Hopefully you have all had a chance to try Encore, SWAN's new catalog. You can tag in Encore which allows other users to see your descriptions. It provides more information on materials and gives patrons a collaborative environment to do it in. Have fun checking it out in this week's exercise!

This Week's TechPlay Exercise:
You'll need your library card number and your pin. Your pin is the same as it was in the old catalog. If this is your first time signing into your account online, it will ask you to create a pin.
  1. First, go to http://swanencore.mls.lib.il.us/iii/encore/app
  2. Click "Login" in the upper-right hand corner. Use your library card number and pin to login.
  3. After you are logged in, you will be automatically returned to the search page. In the upper-right hand corner, it will say "Welcome, Doe, Jane M."
  4. Search for any book or other material that you have already read/enjoyed.
  5. Click on the title you have selected to tag.
  6. Towards the bottom under Community Tags will be a box labeled "Add a Tag".
  7. Type in your tag and click "Submit".
  8. Your tag should appear under "Community Tags" and "My Tags". You can delete your tag by clicking the red "x" next to the tag if you have made a spelling error or simply wish to delete it.
  9. Blog about your experience.

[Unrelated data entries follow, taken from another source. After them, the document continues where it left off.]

(** The bits of a word put in front of others. *)
Lemma join_testbit w v n : 0 <= w < 2 ^ 64 -> 0 <= n ->
  Z.testbit (w + 2 ^ 64 * v) n = if n <? 64 then Z.testbit w n else Z.testbit v (n - 64).
Proof.
  intros Hw Hn. destruct (Z.ltb_spec n 64) as [Hlt|Hge].
  - rewrite <- (Z.mod_pow2_bits_low (w + 2 ^ 64 * v) 64 n) by lia.
    rewrite Z.add_comm, Z.mul_comm, Z.add_comm, Z.mod_add, Z.mod_small by lia. done.
  - replace n with (n - 64 + 64) at 1 by lia. rewrite <- Z.div_pow2_bits by lia. f_equal.
    rewrite Z.mul_comm, Z.div_add by lia. rewrite (Z.div_small w) by lia. lia.
Qed.

Lemma word_lxor a b : 0 <= a < 2 ^ 64 -> 0 <= b < 2 ^ 64 -> 0 <= Z.lxor a b < 2 ^ 64.
Proof.
  intros Ha Hb. rewrite <- (Z.mod_small a (2 ^ 64)), <- (Z.mod_small b (2 ^ 64)) by lia.
  rewrite <- !Z.land_ones by lia. 
  replace (Z.lxor (Z.land a (Z.ones 64)) (Z.land b (Z.ones 64))) with (Z.land (Z.lxor a b) (Z.ones 64)).
  - rewrite Z.land_ones by lia. apply Z.mod_pos_bound. lia.
  - apply Z.bits_inj'. intros n Hn. rewrite !Z.land_spec, !Z.lxor_spec, !Z.land_spec.
    by destruct (Z.testbit a n), (Z.testbit b n), (Z.testbit (Z.ones 64) n).
Qed.

Lemma join_lxor w1 v1 w2 v2 : 0 <= w1 < 2 ^ 64 -> 0 <= w2 < 2 ^ 64 ->
  Z.lxor (w1 + 2 ^ 64 * v1) (w2 + 2 ^ 64 * v2) = Z.lxor w1 w2 + 2 ^ 64 * Z.lxor v1 v2.
Proof.
  intros H1 H2. apply Z.bits_inj'. intros n Hn.
  rewrite Z.lxor_spec, !join_testbit by (try apply word_lxor; done).
  destruct (n <? 64); by rewrite Z.lxor_spec.
Qed.

Lemma val_lxor l1 l2 : words l1 -> words l2 -> length l1 = length l2 ->
  val (zip_with Z.lxor l1 l2) = Z.lxor (val l1) (val l2).
Proof.
  intros W1. revert l2. induction W1 as [|w l Hw _ IH]; intros [|w2 l2] W2 Hl; try done.
  inversion W2 as [|? ? Hw2 W2']; subst. injection Hl as Hl. cbn [zip_with val]. 
  rewrite join_lxor by done. by rewrite IH.
Qed.

Lemma words_lxor l1 l2 : words l1 -> words l2 -> words (zip_with Z.lxor l1 l2).
Proof.
  intros W1. revert l2. induction W1 as [|w l Hw _ IH]; intros [|w2 l2] W2; try constructor;
    inversion W2; subst; [by apply word_lxor|by apply IH].
Qed.

(** A shift doubles the value, modulo the width. *)
Lemma val_shl1_carry c f : 0 <= c < 2 -> words f ->
  words (shl1_carry c f) /\ length (shl1_carry c f) = length f /\
  val (shl1_carry c f) = (2 * val f + c) mod 2 ^ (64 * Z.of_nat (length f)).
Proof.
  intros Hc W. revert c Hc. induction W as [|x f Hx W IH]; intros c Hc.
  - cbn. split_and!; [constructor|done|]. by rewrite Z.mod_1_r.
  - cbn [shl1_carry length val].
    assert (Z.shiftr x 63 = x / 2 ^ 63) as Es by (apply Z.shiftr_div_pow2; lia).
    assert (0 <= Z.shiftr x 63 < 2) as Hs by (rewrite Es; split; [apply Z.div_pos|apply Z.div_lt_upper_bound]; lia).
    destruct (IH (Z.shiftr x 63) Hs) as (W' & Hl & Hv).
    assert (Z.lor (w64 (Z.shiftl x 1)) c = (2 * x + c) mod 2 ^ 64) as El.
    { unfold w64. rewrite Z.shiftl_mul_pow2 by lia. change (2 ^ 1) with 2. rewrite Z.mul_comm.
      assert ((2 * x) mod 2 ^ 64 = 2 * (x mod 2 ^ 63)) as Em by (change (2 ^ 64) with (2 * 2 ^ 63); by rewrite Z.mul_mod_distr_l by lia).
      assert (0 <= x mod 2 ^ 63 < 2 ^ 63) as Hm by (apply Z.mod_pos_bound; lia).
      rewrite <- Z.add_mod_idemp_l, Em by lia. rewrite (Z.mod_small (2 * (x mod 2 ^ 63) + c)) by lia.
      assert (c = 0 \/ c = 1) as [-> | ->] by lia; [by rewrite Z.lor_0_r, Z.add_0_r|].
      generalize (x mod 2 ^ 63) as y. intros y. apply Z.bits_inj'. intros n Hn.
      destruct (decide (n = 0)) as [->|N].
      - rewrite Z.lor_spec, Z.testbit_odd_0, Z.testbit_even_0. done.
      - replace n with (Z.succ (n - 1)) by lia. rewrite Z.lor_spec, Z.testbit_odd_succ, Z.testbit_even_succ by lia.
        assert (Z.testbit 1 (Z.succ (n - 1)) = false) as -> by (apply Z.bits_above_log2; cbn; lia).
        by rewrite orb_false_r. }
    split_and!.
    + constructor; [|done]. rewrite El. apply Z.mod_pos_bound. lia.
    + by rewrite Hl.
    + rewrite Hv, El, Es, Nat2Z.inj_succ.
      replace (64 * Z.succ (Z.of_nat (length f))) with (64 + 64 * Z.of_nat (length f)) by lia.
      rewrite Z.pow_add_r, Z.rem_mul_r by lia.
      replace (2 * (x + 2 ^ 64 * val f) + c) with (2 * x + c + 2 * val f * 2 ^ 64) by ring.
      rewrite Z.mod_add, Z.div_add by lia. do 3 f_equal. rewrite (Z.add_comm (2 * val f)). f_equal.
      change (2 ^ 64) with (2 * 2 ^ 63). rewrite <- Z.div_div by lia. f_equal.
      rewrite Z.mul_comm, Z.add_comm, Z.div_add by lia. rewrite (Z.div_small c) by lia. lia.
Qed.

Lemma val_shl1 f : words f -> 2 * val f < 2 ^ (64 * Z.of_nat (length f)) ->
  words (shl1 f) /\ length (shl1 f) = length f /\ val (shl1 f) = 2 * val f.
Proof.
  intros W Hb. destruct (val_shl1_carry 0 f ltac:(lia) W) as (W' & Hl & Hv). split_and!; try done.
  unfold shl1. rewrite Hv, Z.add_0_r. apply Z.mod_small. pose proof (val_bound f W). lia.
Qed.

(** ** The product *)

(** The product of polynomials over the field of two elements: the sum of
    the shifts of [y] that the first [n] bits of [x] select. *)
Fixpoint clmul (n : nat) (x y : Z) : Z :=
  match n with
  | O => 0
  | S n => Z.lxor (if Z.testbit x (Z.of_nat n) then Z.shiftl y (Z.of_nat n) else 0) (clmul n x y)
  end.

Lemma clmul_lxor_l n x1 x2 y : clmul n (Z.lxor x1 x2) y = Z.lxor (clmul n x1 y) (clmul n x2 y).
Proof.
  induction n as [|n IH]; [done|]. cbn [clmul]. rewrite IH, Z.lxor_spec.
  destruct (Z.testbit x1 _), (Z.testbit x2 _); cbn [xorb];
    apply Z.bits_inj'; intros k Hk; rewrite !Z.lxor_spec, ?Z.bits_0;
    by destruct (Z.testbit (clmul n x1 y) k), (Z.testbit (clmul n x2 y) k), (Z.testbit (Z.shiftl y (Z.of_nat n)) k).
Qed.

Lemma clmul_0_l n y : clmul n 0 y = 0.
Proof. induction n as [|n IH]; [done|]. cbn [clmul]. by rewrite Z.bits_0, IH. Qed.

Lemma mask_land (b : bool) w : 0 <= w < 2 ^ 64 -> Z.land (w64 (- Z.b2z b)) w = if b then w else 0.
Proof.
  intros Hw. destruct b; [|done]. change (w64 (- Z.b2z true)) with (Z.ones 64).
  rewrite Z.land_comm, Z.land_ones by lia. by apply Z.mod_small.
Qed.

Lemma val_alter s k m : words s -> 0 <= m < 2 ^ 64 -> (k < length s)%nat ->
  words (alter (fun w => Z.lxor w m) k s) /\ length (alter (fun w => Z.lxor w m) k s) = length s /\
  val (alter (fun w => Z.lxor w m) k s) = Z.lxor (val s) (Z.shiftl m (64 * Z.of_nat k)).
Proof.
  intros W Hm. revert k. induction W as [|w s Hw W IH]; intros [|k] Hk; cbn [length] in Hk; try lia.
  - cbn [alter list_alter val length]. split_and!; [constructor; [by apply word_lxor|done]|done|].
    change (64 * Z.of_nat 0) with 0. rewrite Z.shiftl_0_r.
    replace m with (m + 2 ^ 64 * 0) at 2 by lia. rewrite join_lxor by done. by rewrite Z.lxor_0_r.
  - destruct (IH k ltac:(lia)) as (W' & Hl & Hv).
    change (alter (fun w0 => Z.lxor w0 m) (S k) (w :: s)) with (w :: alter (fun w0 => Z.lxor w0 m) k s).
    cbn [length val]. split_and!; [by constructor|by rewrite Hl|]. rewrite Hv.
    replace (Z.shiftl m (64 * Z.of_nat (S k))) with (0 + 2 ^ 64 * Z.shiftl m (64 * Z.of_nat k)).
    + rewrite join_lxor by (done || lia). by rewrite Z.lxor_0_r.
    + rewrite !Z.shiftl_mul_pow2 by lia. replace (64 * Z.of_nat (S k)) with (64 + 64 * Z.of_nat k) by lia.
      rewrite Z.pow_add_r by lia. ring.
Qed.

(** What bit [t] of the words of [a] adds. *)
Definition bit_term (A B : Z) (t : nat) : Z :=
  Z.lxor (if Z.testbit A (Z.of_nat t) then B else 0)
    (if Z.testbit A (64 + Z.of_nat t) then Z.shiftl B 64 else 0).

Lemma join_shiftl w v : 0 <= w < 2 ^ 64 -> w + 2 ^ 64 * v = Z.lxor w (Z.shiftl v 64).
Proof.
  intros Hw. rewrite Z.shiftl_mul_pow2 by lia.
  replace w with (w + 2 ^ 64 * 0) at 2 by lia. replace (v * 2 ^ 64) with (0 + 2 ^ 64 * v) by lia.
  rewrite join_lxor by lia. by rewrite Z.lxor_0_r.
Qed.

Lemma accumulate_bit_spec a b i s : words a -> words b -> words s ->
  length a = fieldElementLen -> length b = fieldElementLen -> length s = doubleFieldElementLen -> (i < 64)%nat ->
  words (accumulate_bit a b i s) /\ length (accumulate_bit a b i s) = doubleFieldElementLen /\
  val (accumulate_bit a b i s) = Z.lxor (val s) (bit_term (val a) (val b) i).
Proof.
  intros Wa Wb Ws La Lb Ls Hi. destruct a as [|a0 [|a1 [|]]]; try done. destruct b as [|b0 [|b1 [|]]]; try done.
  inversion Wa as [|? ? Ha0 Wa']; subst. inversion Wa' as [|? ? Ha1 _]; subst.
  inversion Wb as [|? ? Hb0 Wb']; subst. inversion Wb' as [|? ? Hb1 _]; subst.
  unfold accumulate_bit. cbn [seq fieldElementLen foldl nth Nat.add].
  assert (forall w, Z.land (Z.shiftr w (Z.of_nat i)) 1 = Z.b2z (Z.testbit w (Z.of_nat i))) as Eb.
  { intros w. rewrite (Z.land_ones _ 1) by lia. change (2 ^ 1) with 2.
    by rewrite <- Z.bit0_mod, Z.shiftr_spec, Z.add_0_l by lia. }
  rewrite !Eb, !mask_land by done. unfold bit_term. cbn [val]. rewrite !Z.mul_0_r, !Z.add_0_r.
  rewrite !join_testbit by lia. assert ((Z.of_nat i <? 64) = true) as -> by (apply Z.ltb_lt; lia).
  assert ((64 + Z.of_nat i <? 64) = false) as -> by (apply Z.ltb_ge; lia).
  replace (64 + Z.of_nat i - 64) with (Z.of_nat i) by lia. rewrite !join_shiftl by done.
  assert (forall (t : bool) w, 0 <= w < 2 ^ 64 -> 0 <= (if t then w else 0) < 2 ^ 64) as Hif by (intros [] w; lia).
  set (t0 := Z.testbit a0 (Z.of_nat i)). set (t1 := Z.testbit a1 (Z.of_nat i)).
  destruct (val_alter s 0 (if t0 then b0 else 0) Ws (Hif _ _ Hb0)) as (W1 & L1 & V1); [rewrite Ls; unfold doubleFieldElementLen; lia|].
  set (s1 := alter _ 0%nat s) in *.
  destruct (val_alter s1 1 (if t0 then b1 else 0) W1 (Hif _ _ Hb1)) as (W2 & L2 & V2); [rewrite L1, Ls; unfold doubleFieldElementLen; lia|].
  set (s2 := alter _ 1%nat s1) in *.
  destruct (val_alter s2 1 (if t1 then b0 else 0) W2 (Hif _ _ Hb0)) as (W3 & L3 & V3); [rewrite L2, L1, Ls; unfold doubleFieldElementLen; lia|].
  set (s3 := alter _ 1%nat s2) in *.
  destruct (val_alter s3 2 (if t1 then b1 else 0) W3 (Hif _ _ Hb1)) as (W4 & L4 & V4); [rewrite L3, L2, L1, Ls; unfold doubleFieldElementLen; lia|].
  split_and!; [done|by rewrite L4, L3, L2, L1|]. rewrite V4, V3, V2, V1. cbn [Z.of_nat Z.mul].
  change (64 * Z.pos (Pos.of_succ_nat 1)) with (64 + 64). change (64 * Z.pos (Pos.of_succ_nat 0)) with 64.
  apply Z.bits_inj'. intros n Hn. destruct t0, t1;
    rewrite ?Z.shiftl_0_l, ?Z.shiftl_0_r, ?Z.lxor_0_r, ?Z.lxor_0_l, ?Z.shiftl_lxor, <- ?Z.shiftl_shiftl, ?Z.lxor_assoc by lia; done.
Qed.

(** The terms of the bits below [n], shifted to their places. *)
Fixpoint terms (A B : Z) (n : nat) : Z :=
  match n with
  | O => 0
  | S n => Z.lxor (Z.shiftl (bit_term A B n) (Z.of_nat n)) (terms A B n)
  end.

Lemma lxor_bound a b n : 0 <= n -> 0 <= a < 2 ^ n -> 0 <= b < 2 ^ n -> 0 <= Z.lxor a b < 2 ^ n.
Proof.
  intros Hn Ha Hb. split; [apply Z.lxor_nonneg; lia|].
  destruct (decide (Z.lxor a b = 0)) as [->|N]; [lia|].
  assert (0 <= Z.lxor a b) by (apply Z.lxor_nonneg; lia). apply Z.log2_lt_pow2; [lia|].
  eapply Z.le_lt_trans; [apply Z.log2_lxor; lia|].
  destruct (decide (n = 0)) as [->|]; [change (2 ^ 0) with 1 in *; assert (a = 0 /\ b = 0) as [-> ->] by lia; done|].
  assert (forall c, 0 <= c < 2 ^ n -> Z.log2 c < n) as Hl; [|by apply Z.max_lub_lt; apply Hl].
  intros c Hc. destruct (decide (c = 0)) as [->|]; [cbn; lia|]. apply Z.log2_lt_pow2; lia.
Qed.

Lemma bit_term_bound A B t : 0 <= B < 2 ^ 128 -> 0 <= bit_term A B t < 2 ^ 192.
Proof.
  intros HB. unfold bit_term. apply lxor_bound; [lia|destruct (Z.testbit _ _); lia|].
  destruct (Z.testbit _ _); [|lia]. rewrite Z.shiftl_mul_pow2 by lia. change (2 ^ 192) with (2 ^ 128 * 2 ^ 64). nia.
Qed.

Do you think this is something you will use? Where else have you seen tagging used?
Challenge: Have you noticed when you are composing one of your blog entries the area "Labels for this post"? Blogger is simply calling tags Labels. If you've added any information in there before, then you have tagged. Try tagging your blog for Thing 11, this will make it searchable for others to find.

Monday, January 12, 2009

Thing 10: Flickr (Week of 2/9)

This week's topic is Flickr.

Digital cameras have made it much easier for us to take lots and lots of photos! But many of us are bad at remembering to download them to a computer or share them with friends. New photo sharing sites make it easier to do both.

Here's a video on Online Photo Sharing in Plain English:

Flickr is the most popular of the photo sharing sites. As you can see, Flickr gives you a way to back up your photos, organize them, and share them.

This week's TechPlay Exercise:

1. Go to http://www.flickr.com and search "LaGrange Library" Try it both with and without a space in the city name. Can you find our Flickr photos?

2. See how various libraries are using Flickr by checking out some of our neighbors:
3. Take a look at our own Flickr photos: http://www.flickr.com/photos/lagrangelibrary/

4. Post to your blog about today's exercise. Any suggestions for photos we should put on our Flickr account? Do you have digital photos of the library that you'd like to share?